[Exercise]: Range to output from the entries below: the line containing "(** Modelled from the spec: [validate]" through the line containing "(Failure SessionExpired, sessions)". Set it down exactly, ends included, nothing else.
======== Given records
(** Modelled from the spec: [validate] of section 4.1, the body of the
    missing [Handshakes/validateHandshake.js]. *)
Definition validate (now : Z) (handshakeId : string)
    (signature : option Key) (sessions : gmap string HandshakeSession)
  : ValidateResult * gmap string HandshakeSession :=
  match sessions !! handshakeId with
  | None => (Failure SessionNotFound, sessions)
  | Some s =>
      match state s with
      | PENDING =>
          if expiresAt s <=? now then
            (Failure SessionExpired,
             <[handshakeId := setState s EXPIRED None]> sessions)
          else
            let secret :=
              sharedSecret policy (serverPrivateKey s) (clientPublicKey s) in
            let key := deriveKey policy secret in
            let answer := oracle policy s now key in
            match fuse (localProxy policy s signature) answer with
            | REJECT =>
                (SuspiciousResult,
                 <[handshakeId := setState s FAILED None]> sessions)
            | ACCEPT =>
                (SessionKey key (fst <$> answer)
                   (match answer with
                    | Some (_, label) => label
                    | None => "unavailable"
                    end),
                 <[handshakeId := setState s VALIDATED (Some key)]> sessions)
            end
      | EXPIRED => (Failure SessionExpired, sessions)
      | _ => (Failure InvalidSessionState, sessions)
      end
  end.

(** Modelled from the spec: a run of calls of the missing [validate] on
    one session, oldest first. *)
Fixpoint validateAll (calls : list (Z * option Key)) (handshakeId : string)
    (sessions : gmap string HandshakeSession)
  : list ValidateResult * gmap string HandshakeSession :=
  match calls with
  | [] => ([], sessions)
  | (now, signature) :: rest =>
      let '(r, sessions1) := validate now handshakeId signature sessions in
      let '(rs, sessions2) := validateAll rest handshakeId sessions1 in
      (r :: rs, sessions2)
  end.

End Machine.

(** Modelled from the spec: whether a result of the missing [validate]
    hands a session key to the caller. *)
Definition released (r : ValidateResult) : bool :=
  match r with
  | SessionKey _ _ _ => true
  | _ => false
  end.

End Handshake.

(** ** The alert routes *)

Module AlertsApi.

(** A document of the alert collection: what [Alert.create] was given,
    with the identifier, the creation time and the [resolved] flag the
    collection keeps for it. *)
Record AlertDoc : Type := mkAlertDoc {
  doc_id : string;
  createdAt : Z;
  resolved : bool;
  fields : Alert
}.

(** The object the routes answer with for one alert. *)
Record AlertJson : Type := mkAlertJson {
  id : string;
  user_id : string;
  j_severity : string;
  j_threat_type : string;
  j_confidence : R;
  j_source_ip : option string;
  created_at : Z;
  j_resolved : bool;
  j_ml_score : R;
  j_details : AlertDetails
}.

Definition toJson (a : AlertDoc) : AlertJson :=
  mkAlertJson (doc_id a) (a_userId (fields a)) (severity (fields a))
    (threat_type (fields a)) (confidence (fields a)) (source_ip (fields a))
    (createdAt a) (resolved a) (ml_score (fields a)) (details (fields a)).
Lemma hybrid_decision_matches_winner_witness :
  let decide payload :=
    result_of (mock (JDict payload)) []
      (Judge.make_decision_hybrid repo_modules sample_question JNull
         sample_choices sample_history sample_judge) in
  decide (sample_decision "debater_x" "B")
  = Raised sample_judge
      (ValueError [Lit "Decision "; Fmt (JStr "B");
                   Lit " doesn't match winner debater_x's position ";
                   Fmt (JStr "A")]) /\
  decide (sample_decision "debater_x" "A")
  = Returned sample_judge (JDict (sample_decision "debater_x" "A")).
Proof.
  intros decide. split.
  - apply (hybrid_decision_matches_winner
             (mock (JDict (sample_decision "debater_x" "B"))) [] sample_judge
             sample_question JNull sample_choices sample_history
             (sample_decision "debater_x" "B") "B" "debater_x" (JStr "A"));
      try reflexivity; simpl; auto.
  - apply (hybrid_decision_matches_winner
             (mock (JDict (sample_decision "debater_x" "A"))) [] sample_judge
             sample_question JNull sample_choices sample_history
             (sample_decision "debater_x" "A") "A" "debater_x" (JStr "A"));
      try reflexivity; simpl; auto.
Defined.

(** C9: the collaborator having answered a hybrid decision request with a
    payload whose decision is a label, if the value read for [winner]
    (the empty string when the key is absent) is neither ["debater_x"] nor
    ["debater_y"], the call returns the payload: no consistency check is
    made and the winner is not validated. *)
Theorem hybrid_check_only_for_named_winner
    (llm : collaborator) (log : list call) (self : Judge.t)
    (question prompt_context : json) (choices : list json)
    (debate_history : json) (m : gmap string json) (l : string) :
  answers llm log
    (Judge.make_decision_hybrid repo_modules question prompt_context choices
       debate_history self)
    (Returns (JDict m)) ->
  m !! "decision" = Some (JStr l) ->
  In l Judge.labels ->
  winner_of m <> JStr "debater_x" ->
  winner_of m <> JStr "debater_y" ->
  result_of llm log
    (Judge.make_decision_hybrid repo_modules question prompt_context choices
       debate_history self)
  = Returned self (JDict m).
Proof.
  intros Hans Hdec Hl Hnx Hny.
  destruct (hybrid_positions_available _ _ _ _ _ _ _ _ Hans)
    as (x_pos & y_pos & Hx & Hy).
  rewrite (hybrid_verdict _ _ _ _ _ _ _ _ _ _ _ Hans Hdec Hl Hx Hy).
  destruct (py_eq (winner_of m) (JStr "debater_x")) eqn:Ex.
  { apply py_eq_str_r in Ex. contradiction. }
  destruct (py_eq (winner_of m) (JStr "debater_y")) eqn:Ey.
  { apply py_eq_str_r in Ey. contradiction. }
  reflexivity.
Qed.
================
======== Given records
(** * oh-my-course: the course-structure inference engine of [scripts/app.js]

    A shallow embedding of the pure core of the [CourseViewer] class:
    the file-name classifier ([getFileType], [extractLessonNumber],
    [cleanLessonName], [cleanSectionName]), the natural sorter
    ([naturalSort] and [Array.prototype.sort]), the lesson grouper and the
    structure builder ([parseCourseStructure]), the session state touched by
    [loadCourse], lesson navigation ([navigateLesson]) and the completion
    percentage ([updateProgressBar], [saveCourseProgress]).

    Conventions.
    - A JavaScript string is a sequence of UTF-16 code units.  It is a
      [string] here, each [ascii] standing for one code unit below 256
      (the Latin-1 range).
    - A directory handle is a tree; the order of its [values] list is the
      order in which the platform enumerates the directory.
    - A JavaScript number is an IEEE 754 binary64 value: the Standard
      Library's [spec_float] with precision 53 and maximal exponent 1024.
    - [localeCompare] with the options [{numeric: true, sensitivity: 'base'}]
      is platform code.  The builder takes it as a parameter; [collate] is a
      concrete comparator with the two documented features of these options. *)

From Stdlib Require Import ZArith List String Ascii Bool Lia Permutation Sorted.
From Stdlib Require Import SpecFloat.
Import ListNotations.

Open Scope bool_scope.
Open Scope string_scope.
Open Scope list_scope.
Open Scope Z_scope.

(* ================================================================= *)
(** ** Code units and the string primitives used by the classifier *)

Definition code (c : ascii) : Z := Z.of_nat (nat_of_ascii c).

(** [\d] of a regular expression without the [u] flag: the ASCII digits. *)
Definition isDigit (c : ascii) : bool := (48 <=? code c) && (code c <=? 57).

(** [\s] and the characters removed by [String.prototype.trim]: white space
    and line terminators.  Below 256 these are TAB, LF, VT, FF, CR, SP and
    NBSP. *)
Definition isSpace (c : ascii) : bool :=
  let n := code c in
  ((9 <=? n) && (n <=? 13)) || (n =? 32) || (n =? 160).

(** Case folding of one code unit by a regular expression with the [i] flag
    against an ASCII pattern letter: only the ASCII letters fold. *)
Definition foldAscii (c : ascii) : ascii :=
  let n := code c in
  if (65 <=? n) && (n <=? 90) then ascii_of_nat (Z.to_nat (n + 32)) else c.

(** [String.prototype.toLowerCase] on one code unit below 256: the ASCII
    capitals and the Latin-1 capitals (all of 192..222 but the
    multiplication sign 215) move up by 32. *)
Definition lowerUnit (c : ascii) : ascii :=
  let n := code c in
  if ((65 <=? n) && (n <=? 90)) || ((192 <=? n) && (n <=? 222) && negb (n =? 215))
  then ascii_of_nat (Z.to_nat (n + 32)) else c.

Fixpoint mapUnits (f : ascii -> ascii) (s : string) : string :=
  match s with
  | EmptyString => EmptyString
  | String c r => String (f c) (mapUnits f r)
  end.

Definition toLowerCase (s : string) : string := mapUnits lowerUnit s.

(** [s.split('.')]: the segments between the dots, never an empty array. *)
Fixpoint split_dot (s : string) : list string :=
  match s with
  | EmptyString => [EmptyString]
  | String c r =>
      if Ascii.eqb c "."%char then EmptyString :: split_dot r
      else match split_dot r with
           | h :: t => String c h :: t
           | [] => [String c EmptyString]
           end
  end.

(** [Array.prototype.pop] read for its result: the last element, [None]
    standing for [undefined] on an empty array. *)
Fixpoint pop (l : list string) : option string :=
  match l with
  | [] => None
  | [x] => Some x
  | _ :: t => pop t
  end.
================
[Answer section]:
(** Modelled from the spec: [validate] of section 4.1, the body of the
    missing [Handshakes/validateHandshake.js]. *)
Definition validate (now : Z) (handshakeId : string)
    (signature : option Key) (sessions : gmap string HandshakeSession)
  : ValidateResult * gmap string HandshakeSession :=
  match sessions !! handshakeId with
  | None => (Failure SessionNotFound, sessions)
  | Some s =>
      match state s with
      | PENDING =>
          if expiresAt s <=? now then
            (Failure SessionExpired,
             <[handshakeId := setState s EXPIRED None]> sessions)
          else
            let secret :=
              sharedSecret policy (serverPrivateKey s) (clientPublicKey s) in
            let key := deriveKey policy secret in
            let answer := oracle policy s now key in
            match fuse (localProxy policy s signature) answer with
            | REJECT =>
                (SuspiciousResult,
                 <[handshakeId := setState s FAILED None]> sessions)
            | ACCEPT =>
                (SessionKey key (fst <$> answer)
                   (match answer with
                    | Some (_, label) => label
                    | None => "unavailable"
                    end),
                 <[handshakeId := setState s VALIDATED (Some key)]> sessions)
            end
      | EXPIRED => (Failure SessionExpired, sessions)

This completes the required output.